Baldoon was held by the Dunbars from the 1530s. David Dunbar of Baldoon was one of those charged with ‘implementing an act for putting the acts against runaways and deficients to execution’ in
1644. The property had passed to the Hamiltons of Baldoon by 1695, and the manor place of Baldoon is mentioned in a ratification of 1705.

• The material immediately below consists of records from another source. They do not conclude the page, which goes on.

(** X20: a monitor that has not been stopped starts its child again every
    time it exits, with no limit: after [n] rounds of a child exit and the
    restart timer, the monitor is still running, it has started [n] more
    children, one per exit and each with a read loop of its own, and the
    last one is its current child. *)
Theorem restart_has_no_limit n :
  (∀ options s,
     NetworkMonitor.stopped s = false →
     let s' := (NetworkMonitor.run options s (network_rounds n)).1 in
     let log := (NetworkMonitor.run options s (network_rounds n)).2 in
     let k := length (NetworkMonitor.loops s) in
     NetworkMonitor.stopped s' = false
     ∧ NetworkMonitor.loops s'
       = NetworkMonitor.loops s ++ replicate n (mkReadLoop [] Waiting)
     ∧ filter (λ a, NetworkMonitor.is_spawn a = true) (concat (log.*2))
       = NetworkMonitor.Spawn <$> seq k n
     ∧ (n ≠ 0%nat → NetworkMonitor.proc s' = Some (k + n - 1)%nat))
  ∧ (∀ options s,
       AudioMonitor.stopped s = false →
       let s' := (AudioMonitor.run options s (audio_rounds n)).1 in
       let log := (AudioMonitor.run options s (audio_rounds n)).2 in
       let k := length (AudioMonitor.loops s) in
       AudioMonitor.stopped s' = false
       ∧ AudioMonitor.loops s'
         = AudioMonitor.loops s ++ replicate n (mkReadLoop [] Waiting)
       ∧ filter (λ a, AudioMonitor.is_spawn a = true) (concat (log.*2))
         = AudioMonitor.Spawn <$> seq k n
       ∧ (n ≠ 0%nat → AudioMonitor.proc s' = Some (k + n - 1)%nat)).
Proof.
  split; intros options.
  - induction n as [|n IH]; intros s Hs.
    { simpl. rewrite app_nil_r. done. }
    unfold network_rounds. cbn [replicate concat app].
    rewrite network_round by done. cbn [fst snd].
    set (s1 := NetworkMonitor.set_loops _ _).
    destruct (IH s1) as (H1 & H2 & H3 & H4); [by destruct s|].
    fold (network_rounds n). split; [done|]. split; [|split].
    + rewrite H2. unfold s1. simpl. by rewrite <- app_assoc.
    + cbn [fmap list_fmap concat app snd]. simpl.
      rewrite filter_cons_False by (simpl; done).
      rewrite filter_cons_True by done.
      rewrite H3. unfold s1. simpl. rewrite length_app. simpl.
      by rewrite Nat.add_1_r.
    + intros _. destruct n as [|n].
      * simpl. f_equal. lia.
      * rewrite H4 by done. unfold s1. simpl. rewrite length_app. simpl.
        f_equal. lia.
  - induction n as [|n IH]; intros s Hs.
    { simpl. rewrite app_nil_r. done. }
    unfold audio_rounds. cbn [replicate concat app].
    rewrite audio_round by done. cbn [fst snd].
    set (s1 := AudioMonitor.set_loops _ _).
    destruct (IH s1) as (H1 & H2 & H3 & H4); [by destruct s|].
    fold (audio_rounds n). split; [done|]. split; [|split].
    + rewrite H2. unfold s1. simpl. by rewrite <- app_assoc.
    + cbn [fmap list_fmap concat app snd]. simpl.
      rewrite filter_cons_False by (simpl; done).
      rewrite filter_cons_True by done.
      rewrite H3. unfold s1. simpl. rewrite length_app. simpl.
      by rewrite Nat.add_1_r.
    + intros _. destruct n as [|n].
      * simpl. f_equal. lia.
      * rewrite H4 by done. unfold s1. simpl. rewrite length_app. simpl.
        f_equal. lia.
Qed.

The castle is said to be haunted. In 1669 Janet Dalrymple of Carscreugh was in love with Archibald Rutherford, son of Lord Rutherford, but
he was poor and her parents were against their marriage. They chose Sir David Dunbar of Baldoon, and persuaded Janet to marry him. All was not well, however, although there are different versions of
what happened next. Janet was either murdered on her wedding night, after having tried to slay her new husband, or died insane soon afterwards. Her ghost is said to be seen here on the anniversary of
her death, 12 September. Sir Walter Scott’s Bride of Lammermuir (and then Donizetti’s opera) were inspired by the events here.
Dunbar recovered sufficiently to marry a daughter of the Montgomery Earl of Eglinton.